## Task to carry out:
Start at the line containing "Definition connect (peer" and transcribe every line exactly through the end of the records below, and only those lines.

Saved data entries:
(* ===== verification/Witnesses.v ===== *)
(** * Concrete runs

    A small node, started and driven by the operations of the model, on which
    the hypotheses of the theorems hold; each theorem is applied to it once.
    The supervisor is object 0; the actor [worker] has mailbox 1, child record
    2, task 3 and driver 7; the actor [helper] has mailbox 4, child record 5,
    task 6 and driver 8. *)

From S2P Require Import Prelude Values NodeId Actors State PeerEvents Asyncio Node NodeProps Links.
From S2P Require Import Monitors Groups Registry Discovery Supervisor Setup CurrentNode SupervisorProps.
From S2P Require Import SupervisorGroup NodeStop SupervisorTree SupervisorGaps Codec CodecProps Refs ContextVars Pool PoolLife PoolChurn Runtime Heap Cluster RegistryCluster.

#[local] Instance demo_codec : PayloadCodec := lapinbeam_codec demo_env.

Definition open_transport (peer : string) (v : pyval) : option exn := None.

(** A started node with one application listener. *)
Definition demo_node (id : string) : st :=
  exec (start (Bound id) open_transport ;; on_event (LUser 0 true)) (Node_init id (Some 2)).

Definition connect (peer : string) (s : st) : st :=
  s <| _core ::= fmap (λ co, co <| co_peers ::= union {[peer]} |>) |>.

Definition node_A : st := connect "B@h:2" (demo_node "A@h:1").
Definition node_B : st := connect "A@h:1" (demo_node "B@h:2").
Definition core_A : core_t := default (fresh_core "" false open_transport) (_core node_A).
Definition core_B : core_t := default (fresh_core "" false open_transport) (_core node_B).

Definition worker_meta : actor_meta := plain_actor "worker".
Definition helper_meta : actor_meta := plain_actor "helper".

## Solution to this exercise:
Definition connect (peer : string) (s : st) : st :=
  s <| _core ::= fmap (λ co, co <| co_peers ::= union {[peer]} |>) |>.

Definition node_A : st := connect "B@h:2" (demo_node "A@h:1").
Definition node_B : st := connect "A@h:1" (demo_node "B@h:2").
Definition core_A : core_t := default (fresh_core "" false open_transport) (_core node_A).
Definition core_B : core_t := default (fresh_core "" false open_transport) (_core node_B).

Definition worker_meta : actor_meta := plain_actor "worker".
Definition helper_meta : actor_meta := plain_actor "helper".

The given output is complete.